Ellen ten Damme: ‘Je kind zien sterven is het moeilijkste dat er is’

Tijdens The Passion speelt ze Maria, de moeder van Jezus. Een zware rol, vindt Ellen ten Damme. 'Want het gaat over het bieden van troost'. Juist in een tijd van triest wereldnieuws.

Bij een broodje gepocheerde eieren met zalm, vertelt Ellen ten Damme in het Amsterdamse Lloyd Hotel over haar Maria-rol. Ze kiest haar woorden zorgvuldig en bescheiden, aarzelend haast. “Het is spannend om live in zo’n groot evenement als The Passion te staan,” zegt ze. “Het gaat over het grote thema voor mensen over heel de wereld: het lijden van Jezus.” Het is niet de eerste keer dat Ten Damme een rol heeft in het lijdensverhaal.
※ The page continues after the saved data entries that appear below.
(** X15.  [auth_setowner] stops at the first refusal, and succeeds only
    when the whole transition is made.  For a user of the system it
    calls seteuid with the current uid, setegid with the group of the
    user and seteuid with the uid of the user in this order, makes no
    call after one that fails, and returns ESUCCESS exactly when the
    three succeed; only the log changes.  A user that the system does
    not know gives EREJECT without any call. *)
Theorem auth_setowner_stops_at_first_refusal (user : string) (s : State) :
  exists code evs,
    auth_setowner P true user s = Some (code, add_events evs s)
    /\ match getpwnam P user with
       | Some (pw_uid, pw_gid) =>
           filter is_setid evs
           = (if seteuid P (getuid P)
              then if setegid P pw_gid
                   then [EvSeteuid (getuid P); EvSetegid pw_gid; EvSeteuid pw_uid]
                   else [EvSeteuid (getuid P); EvSetegid pw_gid]
              else [EvSeteuid (getuid P)])
           /\ (code = ESUCCESS <->
               seteuid P (getuid P) = true /\ setegid P pw_gid = true
               /\ seteuid P pw_uid = true)
       | None => evs = [] /\ code = EREJECT
       end
    /\ (code = ESUCCESS \/ code = EREJECT).
Proof.
  destruct (getpwnam P user) as [[pw_uid pw_gid]|] eqn:Hpw.
  - eexists _, _. split; [exact (auth_setowner_run _ s Hpw)|].
    destruct (seteuid P (getuid P)), (setegid P pw_gid), (seteuid P pw_uid);
      cbn [andb filter is_setid]; repeat split; intros; try tauto;
      try discriminate; try (right; reflexivity); try (left; reflexivity);
      intuition discriminate.
  - exists EREJECT, []. split.
    + unfold auth_setowner. now rewrite Hpw.
    + split; [split; reflexivity | right; reflexivity].
Qed.

(** X16.  The transition of the auth connector does not stop.  When the
    user of a verified connection is a user of the system and the
    module changes the owner, [change_user] makes the three calls
    whatever they return: a refused seteuid or setegid is logged and
    the next call is made all the same, unlike [auth_setowner]. *)
Theorem change_user_makes_every_call (user : string) (pw_uid pw_gid : Z)
    (s : State) :
  getpwnam P user = Some (pw_uid, pw_gid) ->
  exists evs,
    change_user P user s = Some (tt, add_events evs s)
    /\ filter is_setid evs
       = [EvSeteuid (getuid P); EvSetegid pw_gid; EvSeteuid pw_uid]
    /\ (seteuid P (getuid P) = false ->
        exists evs',
          auth_setowner P true user s = Some (EREJECT, add_events evs' s)
          /\ filter is_setid evs' = [EvSeteuid (getuid P)]).
Proof.
  intros Hpw. exists (change_user_events P user). split; [apply change_user_run|].
  split.
  - unfold change_user_events. rewrite Hpw.
    destruct (seteuid P (getuid P)), (setegid P pw_gid), (seteuid P pw_uid);
      reflexivity.
  - intros E1. eexists. rewrite (auth_setowner_run _ s Hpw), E1.
    cbn [andb]. split; reflexivity.
Qed.
(** C6 (as stated) fails on [updateScriptV2]: a [name] given as [null]
    replaces the name of the entry. *)
Lemma updateScriptV2_null_overwrites :
  exists old new w',
    get "u" (scripts Sample.world_two_scripts) = Some old
    /\ Part000.updateScriptV2 "u" {[ "name" := VNull ]}
                              Sample.world_two_scripts = (Normal new, w')
    /\ ~ changes_only_given {[ "name" := VNull ]} old new.
Proof.
  destruct (updateScriptV2_result "u" {[ "name" := VNull ]} Sample.world_two_scripts)
    as (new & w' & H1 & _ & _ & _ & H5); [right; discriminate|].
  exists Sample.script_u, new, w'. split; [reflexivity|]. split; [exact H1|].
  intros H. specialize (H "name"). rewrite H5 in H.
  vm_compute in H. discriminate H.
Qed.




(** *** Migration 0 *)

Lemma with_scripts_same (w : world) : with_scripts (scripts w) w = w.
Proof. destruct w; reflexivity. Qed.

Lemma with_migrations_same (w : world) : with_migrations (migrations w) w = w.
Proof. destruct w; reflexivity. Qed.

Lemma get_migrate (k : string) (r : registry) :
  get k (App.migrate r) = (fun script => snd (App.migrate_entry (k, script))) <$> get k r.
Proof.
  unfold App.migrate, entries.
  induction r as [|[k0 s0] r IH]; simpl; [reflexivity|].
  destruct (App.lacks_name s0) eqn:Hs; simpl;
    (destruct (String.eqb_spec k k0) as [->|Hk]; simpl; [rewrite Hs; reflexivity | exact IH]).
Qed.

Lemma migrate_entry_idem (entry : string * obj) :
  App.migrate_entry (App.migrate_entry entry) = App.migrate_entry entry.
Proof.
  destruct entry as [k script]. unfold App.migrate_entry.
  destruct (App.lacks_name script) eqn:Hs; [|rewrite Hs; reflexivity].
  replace (App.lacks_name (<["id" := VStr k]> (<["name" := VStr k]> script))) with false;
    [reflexivity|].
  unfold App.lacks_name, prop.
  rewrite lookup_insert_ne by discriminate. rewrite lookup_insert_eq. reflexivity.
Qed.

Lemma migrate_idem (r : registry) : App.migrate (App.migrate r) = App.migrate r.
Proof.
  unfold App.migrate, entries. rewrite map_map. apply map_ext.
  intros entry. apply migrate_entry_idem.
Qed.

Lemma migrate_leaves_nothing_to_change (r : registry) :
  App.anyScriptChanged (App.migrate r) = false.
Proof.
  unfold App.anyScriptChanged, App.migrate, entries.
  induction r as [|[k script] r IH]; simpl; [reflexivity|]. rewrite IH.
  rewrite orb_false_r. unfold App.migrate_entry.
  destruct (App.lacks_name script) eqn:Hs; simpl; [|exact Hs].
  unfold App.lacks_name, prop.
  rewrite lookup_insert_ne by discriminate. rewrite lookup_insert_eq. reflexivity.
Qed.

(** The migration of [src/app.js], run again, leaves the application and the
    settings as they are. *)
Lemma app_migration_twice (w : world) :
  App.onInit_migration (snd (App.onInit_migration w)) =
  (Normal tt, snd (App.onInit_migration w)).
Proof.
  unfold App.onInit_migration. step_M.
  destruct (App.anyScriptChanged (scripts w)); simpl;
    rewrite migrate_idem, migrate_leaves_nothing_to_change;
    destruct w; reflexivity.
Qed.

Lemma not_in_keys_get (k : string) (r : registry) :
  k ∉ keys r -> get k r = None.
Proof.
  unfold keys. induction r as [|[k0 s0] r IH]; simpl; [reflexivity|].
  intros Hk. apply not_elem_of_cons in Hk as [Hne Hk].
  destruct (String.eqb_spec k k0); [congruence | auto].
Qed.

Lemma get_nextScripts_from (l acc : registry) (k : string) :
  unique_keys l ->
  get k (fold_left
           (fun next entry => let '(scriptId, script) := entry in
              set scriptId (<["name" := VStr scriptId]> (<["id" := VStr scriptId]> script)) next)
           l acc) =
  match get k l with
  | Some script => Some (backfilled k script)
  | None => get k acc
  end.
Proof.
  unfold unique_keys, keys. revert acc.
  induction l as [|[k0 s0] l IH]; intros acc Hnd; simpl; [reflexivity|].
  simpl in Hnd. apply NoDup_cons in Hnd as [Hk0 Hnd].
  rewrite IH by exact Hnd.
  destruct (String.eqb_spec k k0) as [->|Hk].
  - rewrite (not_in_keys_get k0 l Hk0). apply get_set_eq.
  - destruct (get k l); [reflexivity|]. apply get_set_ne. congruence.
Qed.

(** Migration 0 of [src/unnamed/part_000] gives every entry its key as [name]
    and as [id]. *)
Lemma get_nextScripts (r : registry) (k : string) :
  unique_keys r ->
  get k (Part000.nextScripts r) = backfilled k <$> get k r.
Proof.
  intros Hnd. unfold Part000.nextScripts, entries.
  rewrite get_nextScripts_from by exact Hnd.
  destruct (get k r); reflexivity.
Qed.

Lemma mem_false_not_in (k : string) (r : registry) :
  mem k r = false -> k ∉ keys r.
Proof.
  unfold keys. induction r as [|[k0 s0] r IH]; simpl; [intros _; apply not_elem_of_nil|].
  destruct (String.eqb_spec k k0) as [->|Hk]; [discriminate|].
  intros Hm. apply not_elem_of_cons. split; [exact Hk | apply IH, Hm].
Qed.

Lemma keys_replace (k : string) (v : obj) (r : registry) :
  keys (replace k v r) = keys r.
Proof.
  unfold keys. induction r as [|[k0 s0] r IH]; simpl; [reflexivity|].
  destruct (String.eqb k k0); simpl; [reflexivity | rewrite IH; reflexivity].
Qed.

Lemma keys_insert_index (n : N) (k : string) (v : obj) (r : registry) :
  keys (insert_index n k v r) ≡ₚ k :: keys r.
Proof.
  unfold keys. induction r as [|[k0 s0] r IH]; simpl; [reflexivity|].
  destruct (array_index k0) as [n0|]; [destruct (n <? n0)%N|]; simpl; try reflexivity.
  rewrite IH. apply Permutation_swap.
Qed.

(** An assignment keeps the keys of the registry distinct. *)
Lemma unique_keys_set (k : string) (v : obj) (r : registry) :
  unique_keys r -> unique_keys (set k v r).
Proof.
  unfold unique_keys, set. intros Hnd. destruct (mem k r) eqn:Hm.
  - rewrite keys_replace. exact Hnd.
  - apply mem_false_not_in in Hm. destruct (array_index k) as [n|].
    + rewrite keys_insert_index. apply NoDup_cons. auto.
    + unfold keys in *. rewrite map_app. simpl. apply NoDup_app.
      split; [exact Hnd|]. split; [|apply NoDup_singleton].
      intros x Hx Hx'. apply list_elem_of_singleton in Hx'. subst. contradiction.
Qed.
(** * scripts/echo_provider.py: the echo provider

    The script reads all of standard input, decodes it with [json.loads],
    looks the key 'prompt' up with [dict.get] (default ''), wraps the value
    in a one-key dict and prints [json.dumps] of it.

    The embedding follows the script line by line ([main]) over a small
    IO/exception monad.  The two standard-library calls it makes are
    embedded from CPython's [json] package (decoder.py, scanner.py,
    encoder.py, with the accelerated scanner's ASCII-only digit test):
    [loads], [scan_once], [JSONObject], [JSONArray], [scanstring],
    [encode_basestring_ascii], [iterencode], [dumps].

    Modelling boundary.
    - A Python [str] is a list of code points ([N]); standard input is the
      text [sys.stdin.read()] returns, standard output the text [print]
      writes.
    - A Python [float] is an IEEE-754 binary64 value, [spec_float] of the
      standard library; [float(...)] is correctly rounded decimal to binary
      conversion and [float.__repr__] the shortest decimal that reads back.
    - Resource limits of the interpreter (recursion depth, the cap on the
      number of digits of an integer literal, memory) are outside the
      model: an input on which the interpreter stops at one of them, with
      an exception the script does not catch, is decoded here as if there
      were no limit.
*)

From Stdlib Require Import Ascii String.
From Stdlib Require Import List NArith ZArith Bool Lia.
From Stdlib Require Import Floats.SpecFloat.
From Stdlib Require Decimal DecimalFacts DecimalPos DecimalN.
Import ListNotations.

Local Open Scope N_scope.
Local Open Scope list_scope.

(** ** Text *)

Definition char := N.
Definition str := list char.

Definition ord (a : ascii) : char := N_of_ascii a.

(** ASCII literals of the development, as Python [str] values. *)
Definition u (s : string) : str := map ord (list_ascii_of_string s).

Definition QUOTE : char := 34.
Definition BSLASH : char := 92.
Definition NEWLINE : char := 10.

Fixpoint str_eqb (a b : str) : bool :=
  match a, b with
  | [], [] => true
  | x :: a', y :: b' => (x =? y) && str_eqb a' b'
  | _, _ => false
  end.

(** [s.startswith(p)], returning the remainder of [s] after [p]. *)
Fixpoint strip_prefix (p s : str) : option str :=
  match p with
  | [] => Some s
  | x :: p' =>
      match s with
      | [] => None
      | y :: s' => if x =? y then strip_prefix p' s' else None
      end
  end.

(** ** Exceptions, results, and the process monad *)

Inductive exn : Type :=
| JSONDecodeError
| AttributeError.

(** The third outcome, [OutOfFuel], belongs to the fuel of the recursive
    descent only; [loads_total] shows that [loads] never produces it. *)
Inductive res (A : Type) : Type :=
| Ok (a : A)
| Raise (e : exn)
| OutOfFuel.

Arguments Ok {A} a.
Arguments Raise {A} e.
Arguments OutOfFuel {A}.

Definition res_bind {A B} (m : res A) (k : A -> res B) : res B :=
  match m with
  | Ok a => k a
  | Raise e => Raise e
  | OutOfFuel => OutOfFuel
  end.

Definition res_map {A B} (f : A -> B) (m : res A) : res B :=
  res_bind m (fun a => Ok (f a)).

Declare Scope res_scope.
Delimit Scope res_scope with res.
Notation "x <- m ;; k" := (res_bind m (fun x => k))
  (at level 61, m at next level, right associativity) : res_scope.
Notation "' p <- m ;; k" := (res_bind m (fun x => match x with p => k end))
  (at level 61, p pattern, m at next level, right associativity) : res_scope.
Local Open Scope res_scope.

(** ** Python values produced by [json.loads] *)

#[warnings="-register-all"]
Inductive pyval : Type :=
| PNone
| PBool (b : bool)
| PInt (z : Z)
| PFloat (f : spec_float)
| PStr (s : str)
| PList (l : list pyval)
| PDict (d : list (str * pyval)).

(** A [dict] with [str] keys: insertion ordered, keys unique. *)
Definition pydict := list (str * pyval).

Fixpoint dict_get (d : pydict) (k : str) : option pyval :=
  match d with
  | [] => None
  | (k', v) :: d' => if str_eqb k' k then Some v else dict_get d' k
  end.

(** [d[k] = v]: an existing key keeps its position and takes the new
    value, a new key goes last. *)
Fixpoint dict_setitem (d : pydict) (k : str) (v : pyval) : pydict :=
  match d with
  | [] => [(k, v)]
  | (k', v') :: d' =>
      if str_eqb k' k then (k', v) :: d' else (k', v') :: dict_setitem d' k v
  end.

(** [dict(pairs)] *)
Definition dict_of_pairs (pairs : list (str * pyval)) : pydict :=
  fold_left (fun d kv => dict_setitem d (fst kv) (snd kv)) pairs [].

(** ** decoder.py: [scanstring] *)

(** One hexadecimal digit of a [\uXXXX] escape. *)
Definition hex_value (c : char) : option N :=
  if (ord "0" <=? c) && (c <=? ord "9") then Some (c - ord "0")
  else if (ord "A" <=? c) && (c <=? ord "F") then Some (c - ord "A" + 10)
  else if (ord "a" <=? c) && (c <=? ord "f") then Some (c - ord "a" + 10)
  else None.

(** [_decode_uXXXX]: exactly four hexadecimal digits, [None] standing for
    the "Invalid \uXXXX escape" error. *)
Definition decode_uXXXX (a b c d : char) : option N :=
  match hex_value a, hex_value b, hex_value c, hex_value d with
  | Some x, Some y, Some z, Some w => Some (((x * 16 + y) * 16 + z) * 16 + w)
  | _, _, _, _ => None
  end.

(** The table [BACKSLASH] of one-letter escapes. *)
Definition BACKSLASH (esc : char) : option char :=
  if esc =? QUOTE then Some QUOTE
  else if esc =? BSLASH then Some BSLASH
  else if esc =? ord "/" then Some (ord "/")
  else if esc =? ord "b" then Some 8
  else if esc =? ord "f" then Some 12
  else if esc =? ord "n" then Some 10
  else if esc =? ord "r" then Some 13
  else if esc =? ord "t" then Some 9
  else None.

Definition is_high_surrogate (c : N) : bool := (0xd800 <=? c) && (c <=? 0xdbff).
Definition is_low_surrogate (c : N) : bool := (0xdc00 <=? c) && (c <=? 0xdfff).

(** [0x10000 + (((uni - 0xd800) << 10) | (uni2 - 0xdc00))] *)
Definition join_surrogates (uni uni2 : N) : N :=
  0x10000 + N.lor (N.shiftl (uni - 0xd800) 10) (uni2 - 0xdc00).

Definition cons_chr (c : char) (r : res (str * str)) : res (str * str) :=
  res_map (fun vr => (c :: fst vr, snd vr)) r.

(** [scanstring(s, end)] with [strict=True], on the text after the opening
    quote: the decoded string and the text after the closing quote.  Every
    error of the Python function is a [JSONDecodeError]. *)
Fixpoint scanstring (s : str) : res (str * str) :=
  match s with
  | [] => Raise JSONDecodeError
  | c :: s1 =>
      if c =? QUOTE then Ok ([], s1)
      else if c =? BSLASH then
        match s1 with
        | [] => Raise JSONDecodeError
        | esc :: s2 =>
            if esc =? ord "u" then
              match s2 with
              | h1 :: h2 :: h3 :: h4 :: s3 =>
                  match decode_uXXXX h1 h2 h3 h4 with
                  | None => Raise JSONDecodeError
                  | Some uni =>
                      if is_high_surrogate uni then
                        match s3 with
                        | b1 :: b2 :: l1 :: l2 :: l3 :: l4 :: s4 =>
                            if (b1 =? BSLASH) && (b2 =? ord "u") then
                              match decode_uXXXX l1 l2 l3 l4 with
                              | None => Raise JSONDecodeError
                              | Some uni2 =>
                                  if is_low_surrogate uni2
                                  then cons_chr (join_surrogates uni uni2) (scanstring s4)
                                  else cons_chr uni (scanstring s3)
                              end
                            else cons_chr uni (scanstring s3)
                        | _ => cons_chr uni (scanstring s3)
                        end
                      else cons_chr uni (scanstring s3)
                  end
              | _ => Raise JSONDecodeError
              end
            else
              match BACKSLASH esc with
              | Some ch => cons_chr ch (scanstring s2)
              | None => Raise JSONDecodeError
              end
        end
      else if c <? 32 then Raise JSONDecodeError
      else cons_chr c (scanstring s1)
  end.

(** ** decoder.py: [WHITESPACE] *)

Definition is_ws (c : char) : bool :=
  (c =? ord " ") || (c =? 9) || (c =? 10) || (c =? 13).

(** [_w(s, end).end()]: the text after the longest run of whitespace. *)
Fixpoint skip_ws (s : str) : str :=
  match s with
  | [] => []
  | c :: s' => if is_ws c then skip_ws s' else s
  end.

(** ** scanner.py: [NUMBER_RE] *)

Definition is_digit (c : char) : bool := (ord "0" <=? c) && (c <=? ord "9").

(** The longest run of digits at the head of [s], and the text after it. *)
Fixpoint span_digits (s : str) : str * str :=
  match s with
  | [] => ([], [])
  | c :: s' =>
      if is_digit c
      then let (ds, r) := span_digits s' in (c :: ds, r)
      else ([], s)
  end.

(** The groups of a match of [NUMBER_RE]: an integer group (an optional
    minus sign, then either 0 or a nonzero digit followed by digits), an
    optional fraction group (a dot and at least one digit) and an optional
    exponent group (e or E, an optional sign, at least one digit).  The
    record keeps the sign and digits of the integer group, the digits of
    the fraction group, and the sign and digits of the exponent group. *)
Record number_match : Type := {
  nm_neg : bool;
  nm_int : str;
  nm_frac : option str;
  nm_exp : option (bool * str)
}.

Definition match_frac (s : str) : option str * str :=
  match s with
  | c :: s' =>
      if c =? ord "." then
        match span_digits s' with
        | ([], _) => (None, s)
        | (ds, r) => (Some ds, r)
        end
      else (None, s)
  | [] => (None, s)
  end.

Definition match_exp (s : str) : option (bool * str) * str :=
  match s with
  | c :: s' =>
      if (c =? ord "e") || (c =? ord "E") then
        let (neg, s'') :=
          match s' with
          | sg :: t =>
              if sg =? ord "-" then (true, t)
              else if sg =? ord "+" then (false, t)
              else (false, s')
          | [] => (false, s')
          end in
        match span_digits s'' with
        | ([], _) => (None, s)
        | (ds, r) => (Some (neg, ds), r)
        end
      else (None, s)
  | [] => (None, s)
  end.

Definition match_number (s : str) : option (number_match * str) :=
  let (neg, s1) :=
    match s with
    | c :: s' => if c =? ord "-" then (true, s') else (false, s)
    | [] => (false, s)
    end in
  match s1 with
  | [] => None
  | c :: s2 =>
      if is_digit c then
        let (ds, s3) := if c =? ord "0" then ([], s2) else span_digits s2 in
        let (frac, s4) := match_frac s3 in
        let (exp, s5) := match_exp s4 in
        Some ({| nm_neg := neg; nm_int := c :: ds;
                 nm_frac := frac; nm_exp := exp |}, s5)
      else None
  end.

(** ** [int(...)], [float(...)], [int.__repr__] and [float.__repr__] *)

Definition digit_value (c : char) : N := c - ord "0".

Definition digits_value (ds : str) : N :=
  fold_left (fun acc c => acc * 10 + digit_value c) ds 0.

(** [int(integer)] *)
Definition py_int (m : number_match) : Z :=
  let n := Z.of_N (digits_value (nm_int m)) in
  if nm_neg m then (- n)%Z else n.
In 2010 deed ze mee met de Mattheüs Masterclass, waarin ze meezong met de Mattheüs Passion van Bach. “Ik wilde graag de klassieke zangtechniek onder de knie krijgen. Voor The Passion ben ik vooral bezig met de persoon Maria. Ze was een zondige vrouw, want ongetrouwd zwanger en bovendien nog maagd. Ze was een eenvoudige vrouw die uitverkoren was om iets bijzonders mee te maken met haar zoon Jezus. Maar Maria is ook een bezorgde moeder.”

Herken je iets van haar in je eigen moeder?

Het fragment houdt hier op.